On Thu, 2 Jan 2014 13:10:45 +0000 Mark Brown broonie@kernel.org wrote:
On Thu, Jan 02, 2014 at 01:44:37PM +0100, Jean-Francois Moine wrote:
I still don't understand. There is already such cases in the Cubox: the S/PDIF output from the kirkwood audio controller is connected to both the HDMI transmitter and the S/PDIF TOSLINK. So, in the audio controller, the port @1 defines the S/PDIF DAI and the endpoints @0 and @1 point to the remote DAIs, creating 2 snd DAI links:
port@1 { audio_hdmi_spdif: endpoint@0 { remote-endpoint = <&hdmi_spdif_audio>; }; audio_spdif: endpoint@1 { remote-endpoint = <&spdif_audio>; }; };
Oh, so the endpoints are virtual and that's supposed to be three things wired together rather than a single device with multiple links? That's really not very clear from reading the above and seems cumbersome - every device will want to explicitly identify every other device on the link and any configuration is going to either need to be replicated on every device or we'll need to check lots of places for the configuation. It seems like this will be hard to work with.

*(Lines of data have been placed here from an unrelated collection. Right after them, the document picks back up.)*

(** The revision with logging answers 400 exactly when, in addition, the
    arguments of its first log entry can be evaluated. *)
Lemma llmFirst_validation_exact E W b :
  statusOf (fst (LlmFirst.POST E W (Some b))) = 400
  <-> LlmFirst.logRequest (answerSnippet (destructure b)) = Ok tt
      /\ (truthy (filename (destructure b)) = false \/ page (destructure b) = VUndef).
Proof.
  unfold LlmFirst.POST.
  destruct (LlmFirst.logRequest (answerSnippet (destructure b))) as [[]|] eqn:Hlog.
  2:{ split; [discriminate | intros [H _]; discriminate]. }
  destruct (truthy (filename (destructure b))) eqn:Hf; cbn [negb orb].
  2:{ split; [intros _; split; [reflexivity | now left] | reflexivity]. }
  destruct (page (destructure b)) eqn:Hp; cbn [isUndefined];
    try (split; [intros _; split; [reflexivity | now right] | reflexivity]);
    (split; [|intros [_ [H|H]]; discriminate]);
    (destruct (negb (supabaseConfigured W)); [discriminate|]);
    (destruct (LlmFirst.locateChunks E W _ _ _ []) as [[chunks|] trace];
       [|discriminate]);
    (destruct (isNil chunks); [discriminate|]);
    cbn [fst]; intros H; now apply (resolve_status Normalizing) in H.
Qed.
Definition generatePlan (model' query' : string) (maxBudget : Q) : Eff W ExecutionPlan :=
  const sessionId <- uuid ;
  const response <- messages_create env (planningRequest model' query') ;
  match response with
  | [] => throw "Cannot read properties of undefined (reading 'type')"
  | content :: _ =>
      if negb (String.eqb (block_type content) "text")
      then throw "Unexpected response type from planning LLM"
      else
        const rawPlan <- parseJSON (block_text content) ;
        const stepsValue <- prop rawPlan "steps" ;
        const raws <- arrayOf "rawPlan.steps.map" stepsValue ;
        const built <- buildSteps 0 raws ;
        let steps' := resolveDependencies built in
        let totalEstimatedCost := sumCosts steps' in
        if fgt (arith penv) totalEstimatedCost maxBudget
        then buildPlan sessionId query' (trimSteps maxBudget steps') maxBudget
        else buildPlan sessionId query' steps' maxBudget
  end.

End Planner.

(** *** Vocabulary for the properties of the planner *)

(** The property [key] of a value that is neither [null] nor
    [undefined]. *)
Definition field (v : JSON) (key : string) : JSON :=
  match v with
  | JObj fields => lookupField key fields
  | _ => JUndefined
  end.

(** The dependency indices of an element of the reply. *)
Definition indicesOf (raw : JSON) : list JSON :=
  match orJSON (field raw "depends_on_indices") (JArr []) with
  | JArr indices => indices
  | _ => []
  end.

(** An element of [steps] the callback makes a step from: any value but
    [null] whose [depends_on_indices] is falsy or an array. *)
Definition usable (raw : JSON) : bool :=
  match raw with
  | JUndefined | JNull => false
  | _ => match orJSON (field raw "depends_on_indices") (JArr []) with
         | JArr _ => true
         | _ => false
         end
  end.

(** A reply [generatePlan] makes a plan from: a value whose [steps] is
    an array of usable elements. *)
Definition plannable (rawPlan : JSON) : bool :=
  match field rawPlan "steps" with
  | JArr raws => forallb usable raws
  | _ => false
  end.

(** The placeholder of dependency [i], printed in decimal. *)
Definition placeholder (i : Z) : string := ("step_" ++ showZ i ++ "_pending")%string.

(** What dependency [i] of a reply with [ids] resolves to: the id of
    step [i] when there is one, its placeholder otherwise. *)
Definition resolved (ids : list string) (i : Z) : string :=
  if (0 <=? i) && (i <? Z.of_nat (length ids))
  then default (placeholder i) (ids !! Z.to_nat i)
  else placeholder i.

(** A step made from the element at position [j] of the reply, its
    dependencies rendered by [dep]. *)
Definition stepWith (dep : JSON -> string) (j : nat) (raw : JSON) (s : Step) : Prop :=
  index s = Z.of_nat j /\
  (exists suffix, id s = ("step_" ++ showZ (Z.of_nat j) ++ "_" ++ suffix)%string) /\
  (forall d, field raw "description" = JStr d -> description s = d) /\
  tool s = validateTool (field raw "tool") /\
  tool_config s = defaultToolConfig (tool s) /\
  estimated_cost_usd s = tableCost (tool s) /\
  depends_on s = map dep (indicesOf raw).

(** [stepWith] along two lists, positions counted from [j]. *)
Fixpoint stepsFrom (dep : JSON -> string) (j : nat) (raws : list JSON) (ss : list Step)
    : Prop :=
  match raws, ss with
  | [], [] => True
  | raw :: raws', s :: ss' => stepWith dep j raw s /\ stepsFrom dep (S j) raws' ss'
  | _, _ => False
  end.

(** What [generatePlan] does with the value [JSON.parse] returned. *)
Definition planFrom {W} (env : World W) (penv : PlannerWorld W) (sessionId query' : string)
    (maxBudget : Q) (rawPlan : JSON) : Eff W ExecutionPlan :=
  andThen (prop rawPlan "steps") (fun stepsValue =>
  andThen (arrayOf "rawPlan.steps.map" stepsValue) (fun raws =>
  andThen (buildSteps penv 0 raws) (fun built =>
    let steps' := resolveDependencies built in
    if fgt (arith penv) (sumCosts penv steps') maxBudget
    then buildPlan env penv sessionId query' (trimSteps penv maxBudget steps') maxBudget
    else buildPlan env penv sessionId query' steps' maxBudget))).

(** The text of the reply that is handed to [JSON.parse]. *)
Definition jsonText {W} (env : World W) (text : string) : string :=
  match match_fence env text with
  | Some body => trim env body
  | None => trim env text
  end.

(** *** A planner world for running examples *)

(** Arithmetic without rounding; the examples stay away from the cases
    in which rounding decides. *)
Definition unrounded : Float64 :=
  {| fadd := Qplus; fsub := Qminus;
     fgt := fun a b => negb (Qle_bool a b);
     fge := fun a b => Qle_bool b a |}.

(** The strings of the values the examples print: integers, strings and
    the literals. *)
Definition demoString (v : JSON) : string :=
  match v with
  | JUndefined => "undefined"
  | JNull => "null"
  | JBool b => if b then "true" else "false"
  | JNum q => showZ (Qnum q)
  | JStr s => s
  | JArr _ | JObj _ => "[object Object]"
  end.

(** Identifiers made from a counter, the values of the examples printed
    by [demoString], and the strings of the examples, which are ASCII,
    cut by bytes. *)
Definition demoPlanner : PlannerWorld Z :=
  {| uuidv4 := fun w => (("0000000" ++ showZ w ++ "-aaaa")%string, w + 1);
     templateString := demoString;
     String_slice := fun s n => String.substring 0 n s;
     arith := unrounded |}.

(** A reply of three steps: a search, an unknown tool that depends on
    steps 0 and 7, and a model step. *)
Definition threeSteps : list JSON :=
  [JObj [("description", JStr "find"); ("tool", JStr "tavily")];
   JObj [("description", JStr "guess"); ("tool", JStr "crystal_ball");
         ("depends_on_indices", JArr [JNum 0%Q; JNum 7%Q])];
   JObj [("description", JStr "think"); ("tool", JStr "anthropic");
         ("depends_on_indices", JArr [JNum 1%Q])]].

(** The text of that reply. *)
Definition threeStepsText : string :=
  String.concat dq
    ["{"; "steps"; ":[{"; "description"; ":"; "find"; ","; "tool"; ":"; "tavily"; "},{";
     "description"; ":"; "guess"; ","; "tool"; ":"; "crystal_ball"; ",";
     "depends_on_indices"; ":[0,7]},{";
     "description"; ":"; "think"; ","; "tool"; ":"; "anthropic"; ",";
     "depends_on_indices"; ":[1]}]}"].



End Planner.

End Agent.

(** * Properties *)

(** ** Part I: the payment ledger *)

Module GateFacts.
Import Gate.

Ltac tx_unfold :=
  unfold lockBudget, authorizePayment, confirmExecution, refund, settleBudget,
    getRemainingBudget, onlyOperator, sessionExists, sessionNotSettled,
    callTransfer, callTransferFrom, emit, bind, require, reads, writes, lift, ret,
    checked_add, checked_sub in *.

Ltac bool_to_prop :=
  repeat match goal with
  | H : negb _ = true |- _ => apply negb_true_iff in H
  | H : negb _ = false |- _ => apply negb_false_iff in H
  | H : (_ =? _) = true |- _ => apply N.eqb_eq in H
  | H : (_ =? _) = false |- _ => apply N.eqb_neq in H
  | H : (_ <=? _) = true |- _ => apply N.leb_le in H
  | H : (_ <=? _) = false |- _ => apply N.leb_gt in H
  | H : (_ <? _) = true |- _ => apply N.ltb_lt in H
  | H : (_ <? _) = false |- _ => apply N.ltb_ge in H
  end.

Ltac tx_inv H :=
  tx_unfold; simpl in H;
  repeat (case_match; simpl in H; try discriminate H);
  simplify_eq; bool_to_prop.

Section Reads.
Context {T : Type}.
Implicit Types (c : Chain T) (s : Session) (p : StepPayment).

Lemma sessionAt_setSession c sid s sid' :
  sessionAt (setSession sid s c) sid' = if decide (sid = sid') then s else sessionAt c sid'.
Proof.
  unfold sessionAt, setSession; simpl. rewrite lookup_insert.
  by case_decide.
Qed.

Lemma stepsOf_setStep c sid k p sid' :
  stepsOf (setStep sid k p c) sid' =
  if decide (sid = sid') then <[k := p]> (stepsOf c sid) else stepsOf c sid'.
Proof.
  unfold stepsOf at 1, setStep; simpl. rewrite lookup_insert.
  by case_decide.
Qed.

Lemma stepAt_setStep c sid k p sid' k' :
  stepAt (setStep sid k p c) sid' k' =
  if decide (sid = sid' ∧ k = k') then p else stepAt c sid' k'.
Proof.
  unfold stepAt. rewrite stepsOf_setStep.
  destruct (decide (sid = sid')) as [->|Hs].
  - rewrite lookup_insert. destruct (decide (k = k')) as [->|Hk].
    + by rewrite decide_True.
    + rewrite decide_False; [done | tauto].
  - rewrite decide_False; [done | tauto].
Qed.

Lemma sessionAt_setStep c sid k p sid' : sessionAt (setStep sid k p c) sid' = sessionAt c sid'.
Proof. done. Qed.

Lemma stepsOf_setSession c sid s sid' : stepsOf (setSession sid s c) sid' = stepsOf c sid'.
Proof. done. Qed.

Lemma stepAt_setSession c sid s sid' k : stepAt (setSession sid s c) sid' k = stepAt c sid' k.
Proof. done. Qed.

End Reads.

Ltac tx_go :=
  repeat (case_match; simplify_eq/=; try done);
  bool_to_prop; simplify_eq; try done;
  rewrite ?sessionAt_setStep in *; try done; try lia; try congruence.


Section Calls.
Context {T : Type} `{IERC20 T}.
Implicit Types (c : Chain T) (s : Session) (p : StepPayment).

(** What a successful call has checked and written. *)

Lemma authorizePayment_Success sender sid k a c r :
  authorizePayment sender sid k a c = Success r <->
  sender = operator c /\ payer (sessionAt c sid) <> 0 /\
  settled (sessionAt c sid) = false /\
  totalSpent (sessionAt c sid) + a <= UINT256_MAX /\
  totalSpent (sessionAt c sid) + a <= totalLocked (sessionAt c sid) /\
  authorized (stepAt c sid k) = false /\
  r = (tt, addEvent (PaymentAuthorized sid k a)
             (setStep sid k (mkStepPayment a true false false) c)).
Proof.
  split.
  - intros Hs. tx_inv Hs. repeat split; try done; congruence.
  - intros (-> & Hp & Hst & Hmax & Hle & Ha & ->). tx_unfold; simpl.
    tx_go.
Qed.

Lemma confirmExecution_Success sender sid k c r :
  confirmExecution sender sid k c = Success r <->
  sender = operator c /\ payer (sessionAt c sid) <> 0 /\
  settled (sessionAt c sid) = false /\
  authorized (stepAt c sid k) = true /\ confirmed (stepAt c sid k) = false /\
  refunded (stepAt c sid k) = false /\
  totalSpent (sessionAt c sid) + amount (stepAt c sid k) <= UINT256_MAX /\
  r = (tt, addEvent (ExecutionConfirmed sid k)
             (setSession sid
                (mkSession (payer (sessionAt c sid)) (totalLocked (sessionAt c sid))
                   (totalSpent (sessionAt c sid) + amount (stepAt c sid k))
                   (stepCount (sessionAt c sid)) (settled (sessionAt c sid)))
                (setStep sid k
                   (mkStepPayment (amount (stepAt c sid k)) (authorized (stepAt c sid k))
                      true (refunded (stepAt c sid k))) c))).
Proof.
  split.
  - intros Hs. tx_inv Hs. repeat split; try done.
    rewrite !sessionAt_setStep. congruence.
  - intros (-> & Hp & Hst & Ha & Hc & Hr & Hmax & ->). tx_unfold; simpl. tx_go.
Qed.

Lemma refund_Success sender sid k c r :
  refund sender sid k c = Success r <->
  sender = operator c /\ payer (sessionAt c sid) <> 0 /\
  settled (sessionAt c sid) = false /\
  authorized (stepAt c sid k) = true /\ confirmed (stepAt c sid k) = false /\
  refunded (stepAt c sid k) = false /\
  r = (tt, addEvent (PaymentRefunded sid k (amount (stepAt c sid k)))
             (setStep sid k
                (mkStepPayment (amount (stepAt c sid k)) (authorized (stepAt c sid k))
                   (confirmed (stepAt c sid k)) true) c)).
Proof.
  split.
  - intros Hs. tx_inv Hs. repeat split; try done; congruence.
  - intros (-> & Hp & Hst & Ha & Hc & Hr & ->). tx_unfold; simpl. tx_go.
Qed.

Lemma lockBudget_Success sender sid a n c r :
  lockBudget sender sid a n c = Success r ->
  payer (sessionAt c sid) = 0 /\ 0 < a /\ 0 < n /\
  exists t', transferFrom (this c) sender (this c) a (paymentToken c) = Success (true, t') /\
    r = (tt, addEvent (BudgetLocked sid sender a n)
               (setSession sid (mkSession sender a 0 n false) (setToken t' c))).
Proof.
  intros Hs. tx_inv Hs. repeat split; try done. eexists; split; done.
Qed.

Lemma bind_Success {A B} (m : Tx T A) (k : A -> Tx T B) c r :
  bind m k c = Success r -> exists a c1, m c = Success (a, c1) /\ k a c1 = Success r.
Proof. unfold bind. destruct (m c) as [[a c1]| |]; [eauto|done..]. Qed.

Lemma require_Success (b : bool) msg c (r : unit * Chain T) :
  require b msg c = Success r -> b = true /\ r = (tt, c).
Proof. unfold require. destruct b; [|done]. by intros [= <-]. Qed.
(** The writer, run on a file whose root names the base and fields paths
    and in which the name of E is vacant: the nodes it leaves. *)
Lemma write_e_2d_cartesian_spec f (bp fp : string)
    (data_ex data_ey data_ez : ndarray float) :
  root_attr f "basePath" = Some (AStr bp) →
  root_attr f "fieldsPath" = Some (AStr fp) →
  let pe := parse_path (bp +:+ fp +:+ "E/") in
  vacant f pe →
  ∃ g,
  write_e_2d_cartesian data_ex data_ey data_ez f = (Ok (), g)
  ∧ g !! pe = Some (Node Group e_attrs)
  ∧ g !! (pe ++ ["x"]) = Some (e_component data_ex [0; 0.5]%float)
  ∧ g !! (pe ++ ["y"]) = Some (e_component data_ey [0.5; 0]%float)
  ∧ g !! (pe ++ ["z"]) = Some (e_component data_ez [0; 0]%float)
  ∧ (∀ q, q ≠ pe → q ≠ pe ++ ["x"] → q ≠ pe ++ ["y"] → q ≠ pe ++ ["z"] →
          g !! q = with_ancestors f pe !! q).
Proof.
  intros Hbp Hfp pe Hvac.
  assert (∀ c, parse_path ((bp +:+ fp +:+ "E/") +:+ c) = pe ++ parse_path c)
    as Hchild.
  { intros c. apply (parse_path_in_dir _ _ (bp +:+ fp +:+ "E")).
    by rewrite !string_app_assoc. }
  pose proof (Hchild "x") as Hx. pose proof (Hchild "y") as Hy.
  pose proof (Hchild "z") as Hz.
  change (parse_path "x") with ["x"] in Hx. change (parse_path "y") with ["y"] in Hy.
  change (parse_path "z") with ["z"] in Hz. clear Hchild.
  assert (f !! pe = None) as Hpe.
  { destruct Hvac as [Hb _]. specialize (Hb []). by rewrite app_nil_r in Hb. }
  pose proof (child_neq_parent pe "x") as Nx.
  pose proof (child_neq_parent pe "y") as Ny.
  pose proof (child_neq_parent pe "z") as Nz.
  assert (pe ++ ["x"] ≠ pe ++ ["y"]) as Nxy by (by apply child_neq).
  assert (pe ++ ["x"] ≠ pe ++ ["z"]) as Nxz by (by apply child_neq).
  assert (pe ++ ["y"] ≠ pe ++ ["z"]) as Nyz by (by apply child_neq).
  eexists. split.
  { unfold write_e_2d_cartesian.
  rewrite bind_eq, (get_str_attr_root _ _ _ Hbp). cbv beta iota.
  rewrite bind_eq, (get_str_attr_root _ _ _ Hfp). cbv beta iota zeta.
  unfold create_dataset.
  assert (∀ c, creatable (with_ancestors f (pe ++ ["x"])) (pe ++ [c]) = true)
    as Hfree.
  { intros c. apply creatable_with_ancestors;
      [by apply vacant_child_creatable | apply child_not_ancestor]. }
  rewrite bind_eq, create_node_ok
    by (rewrite Hx; by apply vacant_child_creatable).
  cbv beta iota. rewrite Hx.
  rewrite bind_eq, create_node_ok
    by (rewrite Hy; apply creatable_insert;
        [apply Hfree | done | apply child_not_ancestor]).
  cbv beta iota. rewrite Hy, with_ancestors_sibling.
  rewrite bind_eq, create_node_ok
    by (rewrite Hz; repeat apply creatable_insert;
        first [apply Hfree | done | apply child_not_ancestor]).
  cbv beta iota. rewrite Hz.
  rewrite with_ancestors_present.
  2:{ intros a Ha%(ancestors_sibling _ _ "z" "x").
      pose proof (ancestors_shorter _ _ Ha) as Hlen.
      rewrite length_app in Hlen. simpl in Hlen.
      rewrite !lookup_insert_ne by (intros <-; rewrite length_app in Hlen; simpl in Hlen; lia).
      by apply with_ancestors_is_Some. }
  set (W := with_ancestors f (pe ++ ["x"])).
  assert (W !! pe = Some (Node Group ∅)) as HW by (by apply with_ancestors_parent).
  (* the attributes of the group *)
  rewrite bind_eq.
  erewrite (set_attr_lookup pe) by (reflexivity || by rewrite !lookup_insert_ne).
  cbv beta iota. cbn [content_of attrs]. h5_set_attrs.
  rewrite bind_eq, call_fields.
  erewrite add_EDPIC_attr_fields_at by reflexivity.
  cbv beta iota. cbn [content_of attrs]. h5_set_attrs. fold e_attrs.
  (* the stagger positions *)
  rewrite bind_eq.
  erewrite (set_attr_lookup (pe ++ ["x"])) by (exact Hx || h5_lookup).
  cbv beta iota. cbn [content_of attrs]. rewrite bind_eq.
  erewrite (set_attr_lookup (pe ++ ["y"])) by (exact Hy || h5_lookup).
  cbv beta iota. cbn [content_of attrs]. rewrite bind_eq.
  erewrite (set_attr_lookup (pe ++ ["z"])) by (exact Hz || h5_lookup).
  cbv beta iota. cbn [content_of attrs]. rewrite bind_eq.
  erewrite (set_all_lookup (pe ++ ["x"]));
    [| exact Hx | h5_lookup | by destruct (shape data_ex)].
  cbv beta iota. rewrite bind_eq.
  erewrite (set_all_lookup (pe ++ ["y"]));
    [| exact Hy | h5_lookup | by destruct (shape data_ey)].
  cbv beta iota.
  erewrite (set_all_lookup (pe ++ ["z"]));
    [| exact Hz | h5_lookup | by destruct (shape data_ez)].
  reflexivity. }
  unfold e_component. rewrite <-!insert_empty.
  repeat split; try by h5_lookup.
  intros q Hq Hqx Hqy Hqz. h5_lookup. by apply with_ancestors_child.
Qed.
End vector_field.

No, the 'endpoint' <=> 'remote-endpoint' is a point to point relation. Even if the sources and sinks are not explicitly defined, the way the stream flows is easy to find: the main source is always in the 'audio-controller' node
sound { compatible = "media-audio"; audio-controller = <&audio1>; };
and, then, the controller ports are sources (CPU DAIs) and the associated remote ports are sinks (CODEC DAIs).
With many levels, once the remote (sink) ports are identified, in the devices where such sinks exist, the remaining ports are sources.
Usually, the devices don't have to know to which other device they are connected, and, yes, the reverse pointer sink to source is not useful.
But the way (link) the audio stream comes from may be important to know. This is the case for the HDMI CODEC which must tell the HDMI transmitter from which hardware port(s) ('reg') it may get the audio stream. That's why, the HDMI encoder has two endpoints in its audio port, each endpoint being a different CODEC DAI.